A companhia, que faturou R$ 130 milhões em 2024 e somou R$ 99,4 milhões até setembro de 2025, tem hoje cinco obras em andamento. Na capital goiana, os projetos em desenvolvimento são formados por unidades de um e dois dormitórios, com valores médios de venda que variam entre R$ 10,5 mil e R$ 12 mil por metro quadrado, a depender da localização e das características de cada empreendimento.
“Goiânia é uma cidade que está aquecida, impulsionada pelo lado dos negócios, principalmente pelo agronegócio, com a chegada de pessoas de fora e um mercado que continua absorvendo novos empreendimentos”, afirma Maciel.

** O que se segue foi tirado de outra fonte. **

(** * FocusPals front end: attention tracker and content-switch controller

    A shallow embedding of the decision logic of
    [src/app/ui/studio-panel/studio-panel.tsx] (the [AttentionLevelTracker]
    component) and of [src/app/dashboard/page.tsx] (the [Dashboard]
    component), with the properties of the specification stated over it.

    React state is threaded explicitly: every [useState] cell and every
    [useRef] cell is a record field, every handler is a function from state
    to state together with what it emits, and [Date.now()] is an argument.
    JavaScript numbers are rationals ([Q]) where the code can receive a
    fraction (the socket payload) and integers ([Z]) once [Math.round] has
    been applied. *)

From Stdlib Require Import ZArith QArith Qround List String Bool Lia.
Import ListNotations.
Open Scope Z_scope.

(** ** JavaScript primitives used by the two components *)

Module JS.

(** [Math.round]: the nearest integer, ties towards plus infinity. *)
Definition Math_round (q : Q) : Z := Qfloor (q + (1 # 2)).

(** [arr.slice(-n)]: the last [n] elements, the whole array when it is
    shorter. *)
Definition slice_last {A : Type} (n : nat) (arr : list A) : list A :=
  skipn (List.length arr - n) arr.

(** [arr.reduce((acc, score) => acc + score, 0)]. *)
Definition reduce_sum (arr : list Z) : Z := fold_left Z.add arr 0.

(** A value of type [any] that is either [undefined] or a string; the
    empty string and [undefined] are falsy. *)
Definition any := option string.

Definition truthy (v : any) : bool :=
  match v with
  | None => false
  | Some s => negb (String.eqb s "")
  end.

(** [a || b]. *)
Definition or_else (a b : any) : any := if truthy a then a else b.

End JS.

(** ** The notification passed to [onAttentionChange] *)

Module AttentionData.

Record t : Type := mk {
  attentionLevel : Z;
  shouldSwitchContent : bool
}.

End AttentionData.

(** ** [AttentionLevelTracker] (studio-panel.tsx) *)

Module Tracker.

Definition SUGGESTION_COOLDOWN : Z := 60000.
Definition FOCUS_HISTORY_SIZE : nat := 5.
Definition LOW_FOCUS_THRESHOLD : Z := 40.

(** The dependency array of the averaging effect,
    [[focusScoreHistory, showContentSuggestionModal, onAttentionChange]].
    Arrays and callbacks are compared by identity: [depHistory] is the
    identity of the history array (every update installs a fresh array) and
    [depCallback] the identity of the callback prop ([None] when absent). *)
Record Deps : Type := mkDeps {
  depHistory : nat;
  depModal : bool;
  depCallback : option nat
}.

Definition Deps_eqb (a b : Deps) : bool :=
  Nat.eqb (depHistory a) (depHistory b)
  && Bool.eqb (depModal a) (depModal b)
  && match depCallback a, depCallback b with
     | None, None => true
     | Some x, Some y => Nat.eqb x y
     | _, _ => false
     end.

Record State : Type := mkState {
  attentionLevel : Z;
  focusScoreHistory : list Z;
  historyId : nat;
  averageFocusScore : Z;
  showContentSuggestionModal : bool;
  lastSuggestionTimeRef : option Z;
  effectDeps : option Deps
}.

(** What a handler or effect emits: a [console.error] line or a call of
    the [onAttentionChange] prop. *)
Inductive Output : Type :=
| ConsoleError
| AttentionChanged (d : AttentionData.t).

(** The component as first rendered, before any effect has run. *)
Definition initial : State :=
  {| attentionLevel := 75;
     focusScoreHistory := [];
     historyId := 0;
     averageFocusScore := 75;
     showContentSuggestionModal := false;
     lastSuggestionTimeRef := None;
     effectDeps := None |}.

(** The updater given to [setFocusScoreHistory]. *)
Definition pushHistory (prevHistory : list Z) (roundedScore : Z) : list Z :=
  let newHistory := prevHistory ++ [roundedScore] in
  if (FOCUS_HISTORY_SIZE <? List.length newHistory)%nat
  then JS.slice_last FOCUS_HISTORY_SIZE newHistory
  else newHistory.

(** The ['focusScoreUpdate'] listener; [focusScore] is [None] for
    [undefined].  The flag tells whether a state setter was called. *)
Definition onFocusScoreUpdate (focusScore : option Q) (st : State)
  : State * list Output * bool :=
  match focusScore with
  | Some score =>
      let roundedScore := JS.Math_round score in
      ({| attentionLevel := roundedScore;
          focusScoreHistory := pushHistory (focusScoreHistory st) roundedScore;
          historyId := S (historyId st);
          averageFocusScore := averageFocusScore st;
          showContentSuggestionModal := showContentSuggestionModal st;
          lastSuggestionTimeRef := lastSuggestionTimeRef st;
          effectDeps := effectDeps st |}, [], true)
  | None => (st, [ConsoleError], false)
  end.

(** [lastSuggestionTimeRef.current && currentTime - lastSuggestionTimeRef.current
    < SUGGESTION_COOLDOWN], read as a condition: [null] and [0] are falsy. *)
Definition isOnCooldown (ref : option Z) (currentTime : Z) : bool :=
  match ref with
  | None => false
  | Some t => negb (t =? 0) && (currentTime - t <? SUGGESTION_COOLDOWN)
  end.
(** * The job queue of restinpieces-sqlite-crawshaw

    A shallow embedding of [crawshaw/queue.go]: the five queue operations
    [InsertJob], [MarkCompleted], [MarkFailed], [Claim] and
    [MarkRecurrentCompleted], each of which hands one or more SQL statements
    to SQLite through [sqlitex.Exec].

    The development has three layers, bottom up:
    - the [job_queue] table and the meaning of each SQL statement of
      [queue.go] as a function on the table;
    - the connection: [Exec], the transaction state, the clock the
      statements read and the failures the engine may report;
    - the Go functions, written statement for statement as in the source. *)

From Stdlib Require Import ZArith NArith Arith List String Ascii Bool Lia DecimalString.
Import ListNotations.

Local Open Scope list_scope.
Local Open Scope string_scope.
Local Open Scope Z_scope.

(** ** Go errors *)

(** The [error] values that travel through [queue.go]:
    - [SqliteError]: what [sqlitex.Exec] returns when the engine rejects a
      statement, with the engine's (extended) result code;
    - [ForeignError]: an error of the host library or of the Go standard
      library ([db.TimeParse], [time.ParseDuration]);
    - [ErrorString]: [fmt.Errorf] without a wrapped cause;
    - [Wrapped]: [fmt.Errorf("<prefix>: %w", err)]. *)
Inductive error : Type :=
| SqliteError (code : Z) (msg : string)
| ForeignError (msg : string)
| ErrorString (msg : string)
| Wrapped (prefix : string) (cause : error).

Fixpoint error_eqb (a b : error) : bool :=
  match a, b with
  | SqliteError c m, SqliteError c' m' => (c =? c')%Z && (m =? m')%string
  | ForeignError m, ForeignError m' => (m =? m')%string
  | ErrorString m, ErrorString m' => (m =? m')%string
  | Wrapped p c, Wrapped p' c' => (p =? p')%string && error_eqb c c'
  | _, _ => false
  end.

(** [errors.Unwrap]. *)
Definition Unwrap (e : error) : option error :=
  match e with
  | Wrapped _ c => Some c
  | _ => None
  end.

(** [errors.Is]: [target] is [e] or one of the causes [e] wraps. *)
Fixpoint errors_Is (e target : error) : bool :=
  error_eqb e target ||
  match e with
  | Wrapped _ c => errors_Is c target
  | _ => false
  end.

(** SQLite result codes used by the examples below. *)
Definition SQLITE_ERROR : Z := 1.
Definition SQLITE_BUSY : Z := 5.
Definition SQLITE_CONSTRAINT_CHECK : Z := 275.
Definition SQLITE_CONSTRAINT_UNIQUE : Z := 2067.

(** Modelled from the spec: the [DuplicateJobError] of the error taxonomy,
    which the repository's test [TestInsertQueueJobDuplicate] names
    [db.ErrConstraintUnique]; the value is declared in the host library
    [github.com/caasmo/restinpieces/db], outside this repository. *)
Definition ErrConstraintUnique : error := ForeignError "unique constraint violation".

(** ** The clock *)

(** Every statement that writes or compares a timestamp evaluates
    [strftime('%Y-%m-%dT%H:%M:%SZ', 'now')].  [clock] is the reading of the
    engine's clock (UTC) and [strftime] the text the expression yields. *)
Record clock : Type := mkClock {
  year : nat; month : nat; day : nat;
  hour : nat; minute : nat; second : nat
}.

Definition digit (n : nat) : ascii := ascii_of_nat (48 + n mod 10).

Definition pad2 (n : nat) : string :=
  String (digit (n / 10)) (String (digit n) "").

Definition pad4 (n : nat) : string :=
  String (digit (n / 1000)) (String (digit (n / 100)) (pad2 n)).

Definition strftime (c : clock) : string :=
  pad4 (year c) ++ "-" ++ pad2 (month c) ++ "-" ++ pad2 (day c) ++ "T" ++
  pad2 (hour c) ++ ":" ++ pad2 (minute c) ++ ":" ++ pad2 (second c) ++ "Z".




(** ** The [job_queue] table *)

(** One row, with the sixteen columns the statements of [queue.go] name.
    Text columns are [string]s (the empty string stands for "unset").
    Integer columns are integers; the one arithmetic the statements do on
    them, [attempts + 1], is exact in SQLite below the 64-bit boundary, and
    is taken as exact. *)
Record row : Type := mkRow {
  id : Z;
  job_type : string;
  payload : string;
  payload_extra : string;
  status : string;
  attempts : Z;
  max_attempts : Z;
  recurrent : Z;
  interval : string;
  created_at : string;
  updated_at : string;
  scheduled_for : string;
  locked_by : string;
  locked_at : string;
  completed_at : string;
  last_error : string
}.

(** The table in rowid order, which for [job_queue] is the order of [id]. *)
Definition table : Type := list row.

(** The four status texts the statements write or test. *)
Definition StatusPending : string := "pending".
Definition StatusProcessing : string := "processing".
Definition StatusCompleted : string := "completed".
Definition StatusFailed : string := "failed".

(** *** [UPDATE ... SET status = 'completed', ... WHERE id = ?] *)

(** The assignments of the completion statement ([MarkCompleted] and the
    first statement of [MarkRecurrentCompleted]). *)
Definition set_completed (now : string) (r : row) : row :=
  {| id := id r; job_type := job_type r; payload := payload r;
     payload_extra := payload_extra r;
     status := StatusCompleted;
     attempts := attempts r; max_attempts := max_attempts r;
     recurrent := recurrent r; interval := interval r;
     created_at := created_at r;
     updated_at := now;
     scheduled_for := scheduled_for r; locked_by := locked_by r;
     locked_at := "";
     completed_at := now;
     last_error := "" |}.

(** The assignments of the failure statement ([MarkFailed]). *)
Definition set_failed (now errMsg : string) (r : row) : row :=
  {| id := id r; job_type := job_type r; payload := payload r;
     payload_extra := payload_extra r;
     status := StatusFailed;
     attempts := attempts r; max_attempts := max_attempts r;
     recurrent := recurrent r; interval := interval r;
     created_at := created_at r;
     updated_at := now;
     scheduled_for := scheduled_for r; locked_by := locked_by r;
     locked_at := "";
     completed_at := completed_at r;
     last_error := errMsg |}.

(** The assignments of the claim statement ([Claim]). *)
Definition set_claimed (now : string) (r : row) : row :=
  {| id := id r; job_type := job_type r; payload := payload r;
     payload_extra := payload_extra r;
     status := StatusProcessing;
     attempts := attempts r + 1; max_attempts := max_attempts r;
     recurrent := recurrent r; interval := interval r;
     created_at := created_at r; updated_at := updated_at r;
     scheduled_for := scheduled_for r; locked_by := locked_by r;
     locked_at := now;
     completed_at := completed_at r; last_error := last_error r |}.

(** [UPDATE job_queue SET <f> WHERE id = ?]: every row whose [id] is the
    bound value is rewritten, the others are kept. *)
Definition update_where_id (f : row -> row) (jobID : Z) (t : table) : table :=
  map (fun r => if (id r =? jobID)%Z then f r else r) t.

(** *** The claim statement *)

(** [status IN ('pending', 'failed') AND scheduled_for <= strftime(..., 'now')].
    The comparison is SQLite's comparison of two TEXT values, byte by byte,
    a proper prefix sorting first: [String.leb]. *)
Definition eligible (now : string) (r : row) : bool :=
  ((status r =? StatusPending)%string || (status r =? StatusFailed)%string)
  && (scheduled_for r <=? now)%string.

(** [ORDER BY id ASC]. *)
Fixpoint insert_asc (x : Z) (l : list Z) : list Z :=
  match l with
  | [] => [x]
  | y :: l' => if (x <=? y)%Z then x :: l else y :: insert_asc x l'
  end.

Definition order_by_asc (l : list Z) : list Z := fold_right insert_asc [] l.

(** [LIMIT ?]: a negative bound places no upper bound on the number of
    rows, as SQLite defines it. *)
Definition sql_limit {A : Type} (limit : Z) (l : list A) : list A :=
  if (limit <? 0)%Z then l else firstn (Z.to_nat limit) l.

(** The number of rows of [l] that [LIMIT ?] lets through. *)
Definition limit_count {A : Type} (limit : Z) (l : list A) : nat :=
  if (limit <? 0)%Z then List.length l else Z.to_nat limit.

(** The subquery [SELECT id FROM job_queue WHERE ... ORDER BY id ASC LIMIT ?]. *)
Definition select_claimable (now : string) (limit : Z) (t : table) : list Z :=
  sql_limit limit (order_by_asc (map id (filter (eligible now) t))).

(** [id IN (...)]. *)
Definition id_in (ids : list Z) (r : row) : bool :=
  existsb (Z.eqb (id r)) ids.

Com mais de R$ 15 milhões em faturamento em 2025, o Grupo Deveck completa 19 anos de história em 2026 em meio a uma transição geracional. Fundado por Edilson Devechio, Renato Izzo e Samuel de Ávila, está agora com a filha Thainá Devechio como diretora jurídica e administrativa e o próprio Renato como diretor executivo. “Mantemos os princípios que deram origem à empresa e incorporamos uma gestão mais moderna e estruturada, o que nos ajudou muito em momentos críticos como a pandemia”, diz Izzo.
Thainá acredita que o mercado imobiliário nunca esteve realmente numa temperatura morna. “Sempre existe espaço para expansão, seja pelo crescimento econômico da população nos projetos de médio e alto padrão, seja pela necessidade contínua de redução do déficit habitacional nos empreendimentos populares”, afirma.
A Deveck tem maior atuação em Osasco, na Região Metropolitana de São Paulo. “Aqui nunca houve desvalorização imobiliária. Pelo contrário, o crescimento urbano e econômico foi tão consistente que o município hoje ocupa o segundo maior PIB do Estado e o oitavo no rating nacional”, ressalta Thainá.
Segundo Izzo, enquanto as grandes construtoras priorizam a escala – focando em grandes volumes de unidades e elevado Valor Geral de Vendas (VGV) para maximizar o faturamento -, as médias empresas seguem um caminho distinto. “O foco tende a mudar para a qualidade da entrega e não a quantidade, com uma preocupação maior com o produto remaining, diferenciais construtivos e, principalmente, as necessidades do cliente. É uma forma de competir não pelo tamanho, mas pelo valor agregado ao produto remaining”, afirma Thainá.
As três construtoras afirmam que participam do desenvolvimento do produto até a entrega. “Hoje, o cliente não compra apenas o imóvel, mas todo o relacionamento – do primeiro contato ao pós-entrega. Em um mercado seletivo, empresas com posicionamento claro e propósito consistente tendem a se destacar mais do que aquelas que competem apenas por preço”, diz Zonta.